--- Data listing ---

(** C2 as it is stated fails: with [status] mapped to the empty string the
    query returns rows whose status is not the empty string. *)
Lemma query_ignores_empty_string :
  exists ds s',
    get_all_poutputs sample_loads sample_reporter no_time no_time (Some filter_empty_status) 1 false two_rows
    = (Ok ds, s')
    /\ d_row <$> ds = [row_a; row_b]
    /\ stated_satisfies filter_empty_status row_a = false.
Proof. eexists _, _. split; [vm_compute; reflexivity |]. split; reflexivity. Qed.

(** C6: a limit given as the single string 1 sets no bound: both rows of
    the target come back, where the claim has the value used as the bound
    and one row returned. The same value as the one-element list gives one
    row, and a single string is what the filter fields take: [user_rank]
    given as the string 2 selects the one row of that rank. *)
Theorem single_limit_value_is_ignored :
  (exists ds s',
      get_all_poutputs sample_loads sample_reporter no_time no_time
        (Some filter_limit_string) 1 false two_rows
      = (Ok ds, s')
      /\ d_row <$> ds = [row_a; row_b])
  /\ stated_page_bound (filter_limit_string !! "limit") = Some (Some 1%Z)
  /\ apply_limit (Some 1%Z) [row_a; row_b] = [row_a]
  /\ (exists ds s',
        get_all_poutputs sample_loads sample_reporter no_time no_time
          (Some {[ "limit" := PList ["1"] ]}) 1 false two_rows
        = (Ok ds, s')
        /\ d_row <$> ds = [row_a])
  /\ (exists ds s',
        get_all_poutputs sample_loads sample_reporter no_time no_time
          (Some {[ "user_rank" := PStr "2" ]}) 1 false two_rows
        = (Ok ds, s')
        /\ d_row <$> ds = [row_b]).
Proof.
  split; [eexists _, _; split; [vm_compute; reflexivity | reflexivity] |].
  split; [vm_compute; reflexivity |]. split; [reflexivity |].
  split; eexists _, _; (split; [vm_compute; reflexivity | reflexivity]).
Qed.

(** X27 with an offset and a limit given as lists. *)
Lemma pagination_of_list_bounds_witness :
  exists ds,
    get_all_poutputs sample_loads sample_reporter no_time no_time (Some filter_limit_list) 1
      false two_rows
    = (Ok ds, set_active two_rows 1)
    /\ d_row <$> ds
       = apply_limit (Some 1%Z) (apply_offset (Some 1%Z)
           (sort_rows (filter (wanted filter_limit_list 1) (plugin_outputs two_rows))))
    /\ Sorted key_le (sort_rows (filter (wanted filter_limit_list 1) (plugin_outputs two_rows)))
    /\ (forall rows, apply_limit None (apply_offset None rows) = rows).
Proof.
  apply (pagination_of_list_bounds sample_loads sample_reporter no_time no_time
           filter_limit_list 1 false two_rows (Some 1%Z) (Some 1%Z));
    try (vm_compute; reflexivity).
  - vm_compute. eexists. split; reflexivity.
  - vm_compute. eexists. split; reflexivity.
  - intros r _ _. apply renders_without_output.
Defined.
(** X3: lift changes one thing of the object and the generator: with at
    least one sample it leaves the network in evaluation mode.  The
    generator, the rest of the object and the network's parameters are as
    before; with no sample the object is as it was. *)
Theorem lift_only_switches_to_evaluation (s : World) (w : ndarray S)
    (sc : list S) (m : Sequential S) (q q_d : ndarray S) :
  ready s w sc m ->
  wf q -> wf q_d ->
  nrows q = self_n (self s) -> nrows q_d = self_n (self s) ->
  ncols q <= ncols q_d ->
  let s' := snd (lift q q_d s) in
  default_generator s' = default_generator s /\
  self s' =
    (if ncols q =? 0 then self s
     else set_diffeomorphism_model (eval m) (self s)) /\
  modules (eval m) = modules m /\ training (eval m) = false.
Proof.
  intros Hr Hq Hqd Hn Hdn Hc s'. subst s'.
  rewrite (lift_run s w sc m q q_d); auto.
  unfold after_lift. cbn [snd].
  destruct (ncols q =? 0); repeat split; reflexivity.
Qed.

(** X4: a state matrix whose number of rows is not n makes lift raise the
    ValueError of [reshape((n, 1))] at the first sample, before the basis or
    the network is touched: the state is as before, built network or not. *)
Theorem lift_rejects_a_wrong_state_dimension (s : World)
    (q q_d : ndarray S) :
  wf q -> 1 <= ncols q -> nrows q <> self_n (self s) ->
  lift q q_d s = (Err ValueError, s).
Proof.
  intros Hq Hc Hn. unfold lift.
  destruct (ncols q) as [|k] eqn:Ek; [lia|].
  cbn [seq comprehension].
  erewrite bind_err; [reflexivity|].
  erewrite bind_err; [reflexivity|].
  unfold lift_sample.
  erewrite bind_ok by reflexivity. cbv beta zeta.
  destruct (column_nth q 0 Hq) as (Eq & Lq); [lia|].
  erewrite bind_err; [reflexivity|].
  unfold lift_result. rewrite Eq. cbn [rbind]. unfold reshape_n1.
  destruct (Nat.eqb_spec (length (nth 0 (columns q) [])) (self_n (self s)));
    [congruence|reflexivity].
Qed.

(** X24: lift is repeatable: a second call with the same matrices, from the
    state the first call left, returns the same array and leaves that same
    state. *)
Theorem lift_is_repeatable (s : World) (w : ndarray S) (sc : list S)
    (m : Sequential S) (q q_d : ndarray S) :
  ready s w sc m ->
  wf q -> wf q_d ->
  nrows q = self_n (self s) -> nrows q_d = self_n (self s) ->
  ncols q <= ncols q_d ->
  exists res,
    fst (lift q q_d s) = Ok res /\
    lift q q_d (snd (lift q q_d s)) = (Ok res, snd (lift q q_d s)).
Proof.
  intros Hr Hq Hqd Hn Hdn Hc.
  rewrite (lift_run s w sc m q q_d); auto. cbn [fst snd].
  eexists. split; [reflexivity|].
  unfold after_lift. destruct (ncols q =? 0) eqn:E.
  - rewrite (lift_run s w sc m q q_d); auto.
    unfold after_lift. now rewrite E.
  - rewrite (lift_run (in_eval_mode m s) w sc (eval m) q q_d); auto.
    + unfold after_lift. now rewrite E.
    + now apply ready_in_eval_mode.
Qed.

Lemma lift_sample_out_of_range (s : World) (q q_d : ndarray S) (ii : nat) :
  wf q -> wf q_d ->
  nrows q = self_n (self s) ->
  ii < ncols q -> ncols q_d <= ii ->
  lift_sample q q_d ii s = (Err IndexError, s).
Proof.
  intros Hq Hqd Hn Hii Hd. unfold lift_sample.
  erewrite bind_ok by reflexivity. cbv beta zeta.
  destruct (column_nth q ii Hq Hii) as (Eq & Lq).
  erewrite bind_ok.
  2: { unfold lift_result. rewrite Eq. cbn [rbind].
       rewrite reshape_n1_col by congruence. reflexivity. }
  cbv beta zeta.
  erewrite bind_err; [reflexivity|].
  unfold lift_result, column.
  destruct Hqd as [_ Hqc].
  pose proof (transpose_rows_length _ _ Hqc) as Hlen.
  replace (nth_error (transpose_rows (ncols q_d) (rows q_d)) ii)
    with (@None (list S)); [reflexivity|].
  symmetry. apply nth_error_None. lia.
Qed.

(** X5: with fewer desired states than samples lift raises the IndexError
    of [q_d[:, ii]] at the first sample that has none; the samples before
    it were lifted, so the network is in evaluation mode by then. *)
Theorem lift_needs_a_desired_state_per_sample (s : World) (w : ndarray S)
    (sc : list S) (m : Sequential S) (q q_d : ndarray S) :
  ready s w sc m ->
  wf q -> wf q_d ->
  nrows q = self_n (self s) -> nrows q_d = self_n (self s) ->
  ncols q_d < ncols q ->
  lift q q_d s =
  (Err IndexError, if ncols q_d =? 0 then s else in_eval_mode m s).
Proof.
  intros Hr Hq Hqd Hn Hdn Hc. unfold lift.
  set (v := fun ii => basis_value w sc
          (Powers.powers (self_n (self s)) (self_max_power (self s)))
          (nth ii (columns q) [])).
  replace (ncols q) with (ncols q_d + Datatypes.S (ncols q - ncols q_d - 1))
    by lia.
  rewrite seq_app. cbn [seq]. rewrite Nat.add_0_l.
  erewrite bind_err; [reflexivity|].
  destruct (ncols q_d) as [|k] eqn:Ek.
  - cbn [seq app Nat.eqb comprehension].
    erewrite bind_err; [reflexivity|].
    apply lift_sample_out_of_range; auto; lia.
  - cbn [seq app Nat.eqb comprehension].
    erewrite bind_ok
      by (apply (lift_sample_ready s w sc m); try assumption; lia).
    erewrite bind_err; [reflexivity|].
    apply (comprehension_raises _ v).
    + intros j Hj. apply in_seq in Hj.
      rewrite (lift_sample_ready (in_eval_mode m s) w sc (eval m));
        try assumption; try lia.
      * reflexivity.
      * now apply ready_in_eval_mode.
    + apply lift_sample_out_of_range; auto; lia.
Qed.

---

The answer is the run of lines above from the line containing "least one sample" through the line containing "Theorem lift_only_switches_to_evaluation (s", copied exactly and alone.

Response >>
    least one sample it leaves the network in evaluation mode.  The
    generator, the rest of the object and the network's parameters are as
    before; with no sample the object is as it was. *)
Theorem lift_only_switches_to_evaluation (s : World) (w : ndarray S)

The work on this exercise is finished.